British businessman (born 1966)

Stephen Martin (born 1966) is a British businessman. He served as the chief executive officer of the Clugston Group construction and civil engineering company from 2006 to 2016. He was the director general of the Institute of Directors from February 2017 to early 2019.

==Early life and education==

Martin was born in Belfast, Northern Ireland, in 1966. Martin moved to Blackpool at the age of 10, and his father died three years later.

Martin graduated from Ulster University, where he earned a Bachelor of Science in quantity surveying in 1988. Upon graduation he joined the British Army. He earned a master in business administration from London Business School in 2003.

==Career==

Martin began his career as a quantity surveyor. After holding positions with Westinghouse, Kværner, Amey Rail Ltd. and Barhale Ltd., he served as the chief executive officer of the Clugston Group, a construction firm, from 2006 to 2016. In 2009, he appeared on Undercover Boss, a British reality television series in which company heads disguised as new employees experience what it is like to work at various positions within the company. During his tenure leading Clugston Group, the company went from averaging an annual loss of £263,000 to averaging an annual profit of £2.6 million.

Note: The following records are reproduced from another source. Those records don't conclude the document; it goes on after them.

(* ===== verification/Date.v ===== *)
(** The Date header: [Date.cpp]. *)
From S2P Require Import Prelude.

(** [struct tm], the fields that are used. *)
Record tm := mk_tm { tm_sec : Z; tm_min : Z; tm_hour : Z; tm_mday : Z; tm_mon : Z; tm_year : Z; tm_wday : Z }.

Definition daysOfWeek : list (list Z) :=
  [str "Sun"; str "Mon"; str "Tue"; str "Wed"; str "Thu"; str "Fri"; str "Sat"].

Definition months : list (list Z) :=
  [str "Jan"; str "Feb"; str "Mar"; str "Apr"; str "May"; str "Jun";
   str "Jul"; str "Aug"; str "Sep"; str "Oct"; str "Nov"; str "Dec"].

(** [str[i] = '0' + d], for a [char] *)
Definition set_digit (s : list Z) (i d : Z) : outcome (list Z) := s.[i := u8 (48 + d)].

(** [t] is what [gmtime_r] makes of the time; [None] is its failure. *)
Definition Date_now (t : option tm) : outcome (list Z) :=
  let s := str "Sun, 06 Nov 1994 08:49:37 GMT" in
  match t with
  | None => Throw (runtime_error "gmtime_r")
  | Some tm =>
      dayOfWeek ← daysOfWeek.[tm_wday tm];
      month ← months.[tm_mon tm];
      s ← arr_blit s 0 dayOfWeek;
      s ← set_digit s 5 (tm_mday tm ÷ 10);
      s ← set_digit s 6 (Z.rem (tm_mday tm) 10);
      s ← arr_blit s 8 month;
      let year := tm_year tm + 1900 in
      s ← set_digit s 12 (year ÷ 1000);
      s ← set_digit s 13 (Z.rem year 1000 ÷ 100);
      s ← set_digit s 14 (Z.rem year 100 ÷ 10);
      s ← set_digit s 15 (Z.rem year 10);
      s ← set_digit s 17 (tm_hour tm ÷ 10);
      s ← set_digit s 18 (Z.rem (tm_hour tm) 10);
      s ← set_digit s 20 (tm_min tm ÷ 10);
      s ← set_digit s 21 (Z.rem (tm_min tm) 10);
      s ← set_digit s 23 (tm_sec tm ÷ 10);
      set_digit s 24 (Z.rem (tm_sec tm) 10)
  end.

(** ** IMF-fixdate (RFC 7231, 7.1.1.1) *)

(** A number of [n] digits. *)
Fixpoint read_digits (n : nat) (s : list Z) (v : Z) : option (Z * list Z) :=
  match n, s with
  | O, _ => Some (v, s)
  | S n, c :: s => if (48 <=? c) && (c <=? 57) then read_digits n s (v * 10 + (c - 48)) else None
  | S _, [] => None
  end.

Definition read_literal (l s : list Z) : option (list Z) :=
  if bool_decide (take (length l) s = l) then Some (drop (length l) s) else None.

(** One of some names of three letters: its index. *)
Fixpoint read_name (names : list (list Z)) (s : list Z) (i : Z) : option (Z * list Z) :=
  match names with
  | [] => None
  | n :: names => match read_literal n s with Some s => Some (i, s) | None => read_name names s (i + 1) end
  end.

Definition read_date (s : list Z) : option tm :=
  '(wday, s) ← read_name daysOfWeek s 0; s ← read_literal (str ", ") s;
  '(mday, s) ← read_digits 2 s 0; s ← read_literal (str " ") s;
  '(mon, s) ← read_name months s 0; s ← read_literal (str " ") s;
  '(year, s) ← read_digits 4 s 0; s ← read_literal (str " ") s;
  '(hour, s) ← read_digits 2 s 0; s ← read_literal (str ":") s;
  '(min, s) ← read_digits 2 s 0; s ← read_literal (str ":") s;
  '(sec, s) ← read_digits 2 s 0; s ← read_literal (str " GMT") s;
  match s with [] => Some (mk_tm sec min hour mday mon (year - 1900) wday) | _ => None end.

Record tm_ok (t : tm) : Prop := mk_tm_ok {
  ok_sec : 0 <= tm_sec t <= 60;
  ok_min : 0 <= tm_min t <= 59;
  ok_hour : 0 <= tm_hour t <= 23;
  ok_mday : 1 <= tm_mday t <= 31;
  ok_mon : 0 <= tm_mon t <= 11;
  ok_year : 0 <= tm_year t + 1900 <= 9999;
  ok_wday : 0 <= tm_wday t <= 6
}.

(** The digits of a number below 100, and of one below 10000. *)
Definition two (n : Z) : list Z := [48 + n / 10; 48 + n mod 10].
Definition four (n : Z) : list Z := [48 + n / 1000; 48 + n mod 1000 / 100; 48 + n mod 100 / 10; 48 + n mod 10].

Lemma read_digits_cons n d s v :
  0 <= d <= 9 -> read_digits (S n) (48 + d :: s) v = read_digits n s (v * 10 + d).
Proof.
  intros Hd. cbn [read_digits]. destruct (Z.leb_spec 48 (48 + d)), (Z.leb_spec (48 + d) 57); try lia.
  cbn [andb]. do 2 f_equal. lia.
Qed.

Lemma read_two n s : 0 <= n < 100 -> read_digits 2 (two n ++ s) 0 = Some (n, s).
Proof.
  intros Hn. unfold two. cbn [app]. pose proof (Z.div_mod n 10). pose proof (Z.mod_pos_bound n 10).
  assert (0 <= n / 10 <= 9) by lia. rewrite !read_digits_cons by lia. cbn [read_digits]. do 2 f_equal. lia.
Qed.

Lemma read_four n s : 0 <= n < 10000 -> read_digits 4 (four n ++ s) 0 = Some (n, s).
Proof.
  intros Hn. unfold four. cbn [app].
  assert (0 <= n / 1000 <= 9 /\ 0 <= n mod 1000 / 100 <= 9 /\ 0 <= n mod 100 / 10 <= 9 /\ 0 <= n mod 10 <= 9 /\
          n = n / 1000 * 1000 + n mod 1000 / 100 * 100 + n mod 100 / 10 * 10 + n mod 10) as (?&?&?&?&Heq)
    by (Z.div_mod_to_equations; lia).
  rewrite !read_digits_cons by lia. cbn [read_digits]. do 2 f_equal. lia.
Qed.

Lemma Date_now_ok t :
  tm_ok t ->
  exists day mon, daysOfWeek !! Z.to_nat (tm_wday t) = Some day /\ months !! Z.to_nat (tm_mon t) = Some mon /\
    Date_now (Some t) = Ret (day ++ str ", " ++ two (tm_mday t) ++ str " " ++ mon ++ str " " ++ four (tm_year t + 1900)
      ++ str " " ++ two (tm_hour t) ++ str ":" ++ two (tm_min t) ++ str ":" ++ two (tm_sec t) ++ str " GMT").
Proof.
  intros []. unfold Date_now.
  destruct (arr_get_in daysOfWeek (tm_wday t)) as (day & -> & Hd); [change (zlen daysOfWeek) with 7; lia|].
  destruct (arr_get_in months (tm_mon t)) as (mon & -> & Hm); [change (zlen months) with 12; lia|].
  exists day, mon. split; [done|]. split; [done|]. cbn [mbind outcome_bind].
  assert (exists a b c, day = [a; b; c]) as (a & b & c & ->).
  { apply list_elem_of_lookup_2 in Hd. unfold daysOfWeek in Hd. repeat (apply elem_of_cons in Hd as [-> | Hd]; [by eexists _, _, _|]).
    by apply not_elem_of_nil in Hd. }
  assert (exists a b c, mon = [a; b; c]) as (d & e & f & ->).
  { apply list_elem_of_lookup_2 in Hm. unfold months in Hm. repeat (apply elem_of_cons in Hm as [-> | Hm]; [by eexists _, _, _|]).
    by apply not_elem_of_nil in Hm. }
  unfold set_digit, two, four. rewrite !Z.rem_mod_nonneg by lia.
  rewrite !Z.quot_div_nonneg by (Z.div_mod_to_equations; lia).
  rewrite !wrap_small by (Z.div_mod_to_equations; lia).
  vm_compute (str "Sun, 06 Nov 1994 08:49:37 GMT").
  reflexivity.
Qed.

(** C36: the Date header.  For the broken-down times that [gmtime_r] gives before
    the year 10000, [now] returns the IMF-fixdate that reads back as that
    time, in 29 octets. *)
Theorem date_roundtrip t :
  tm_ok t -> exists s, Date_now (Some t) = Ret s /\ zlen s = 29 /\ read_date s = Some t.
Proof.
  intros Hok. destruct (Date_now_ok t Hok) as (day & mon & Hd & Hm & ->). pose proof Hok as [].
  eexists. split; [done|].
  assert (zlen day = 3 /\ forall s, read_name daysOfWeek (day ++ s) 0 = Some (tm_wday t, s)) as [Hd3 Hrd].
  { assert (tm_wday t ∈ [0; 1; 2; 3; 4; 5; 6]) as Hin by (rewrite !elem_of_cons; lia).
    repeat (apply elem_of_cons in Hin as [Hin | Hin]; [rewrite Hin in *; injection Hd as <-; done|]).
    by apply not_elem_of_nil in Hin. }
  assert (zlen mon = 3 /\ forall s, read_name months (mon ++ s) 0 = Some (tm_mon t, s)) as [Hm3 Hrm].
  { assert (tm_mon t ∈ [0; 1; 2; 3; 4; 5; 6; 7; 8; 9; 10; 11]) as Hin by (rewrite !elem_of_cons; lia).
    repeat (apply elem_of_cons in Hin as [Hin | Hin]; [rewrite Hin in *; injection Hm as <-; done|]).
    by apply not_elem_of_nil in Hin. }
  split; [rewrite !zlen_app, Hd3, Hm3; done|]. unfold read_date.
  assert (forall l s, read_literal l (l ++ s) = Some s) as Hlit.
  { intros l s. unfold read_literal. by rewrite take_app_length, drop_app_length, bool_decide_eq_true_2. }
  rewrite Hrd. cbn [mbind option_bind]. rewrite Hlit. cbn [mbind option_bind]. rewrite read_two by lia. cbn [mbind option_bind].
  rewrite Hlit. cbn [mbind option_bind]. rewrite Hrm. cbn [mbind option_bind]. rewrite Hlit. cbn [mbind option_bind].
  rewrite read_four by lia. cbn [mbind option_bind]. rewrite Hlit. cbn [mbind option_bind].
  rewrite read_two by lia. cbn [mbind option_bind]. rewrite Hlit. cbn [mbind option_bind].
  rewrite read_two by lia. cbn [mbind option_bind]. rewrite Hlit. cbn [mbind option_bind].
  rewrite read_two by lia. cbn [mbind option_bind]. rewrite <- (app_nil_r (str " GMT")), Hlit. cbn [mbind option_bind].
  destruct t; cbn. do 2 f_equal. lia.
Qed.

(** The date of RFC 7231's example. *)
Lemma date_roundtrip_witness :
  exists s, Date_now (Some (mk_tm 37 49 8 6 10 94 0)) = Ret s /\ zlen s = 29 /\ read_date s = Some (mk_tm 37 49 8 6 10 94 0).
Proof. apply date_roundtrip. split; cbn; lia. Defined.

Martin voted for Brexit in the 2016 referendum. He has argued that Brexit could lead to more trade with African markets.

In 2016, it was announced that Martin would succeed Simon Walker as the Director General of the Institute of Directors, and his term began in February 2017. In that position, Martin worked to give the IoD "a leading voice in ... supporting government to negotiate a Brexit deal which is in the interest of business". Martin was the IoD's primary spokesperson on issues including tax, Europe, regulation and trade, and directed the IoD's policy work and training courses for senior business leaders. He led IoD campaigns on mental health awareness for business leaders and supporting the LGBT+ business community, and sat on the Prime Minister's Brexit advisory group, and on the Prime Minister's Business Council for the Telecoms and Media Industries. In 2017, he led initiatives relating to corporate governance, supporting reforms to the UK listing code such as those initiated by Prime Minister Theresa May to require certain companies to disclose the ratio between chief executive pay and that of average workers, and to maintain a register of companies with significant shareholder opposition to executive wages. He also used his office to encourage business leaders to work with schools to become mentors. In 2018, he criticised a change in listing rules by the Financial Conduct Authority designed to allow Saudi Aramco to skirt certain corporate governance requirements.

In 2018 The Guardian reported that IoD Chair Barbara Judge had commented negatively on the fact that three employees were black or pregnant. These comments were "understood to have been recorded" by Martin, after which the Judge, who was at the time already facing various allegations of improper conduct, resigned. Martin remained with the Institute of Directors until 2019, and thereafter left to become a consultant.

==Personal life==

Martin has a wife, Lisa, and two children.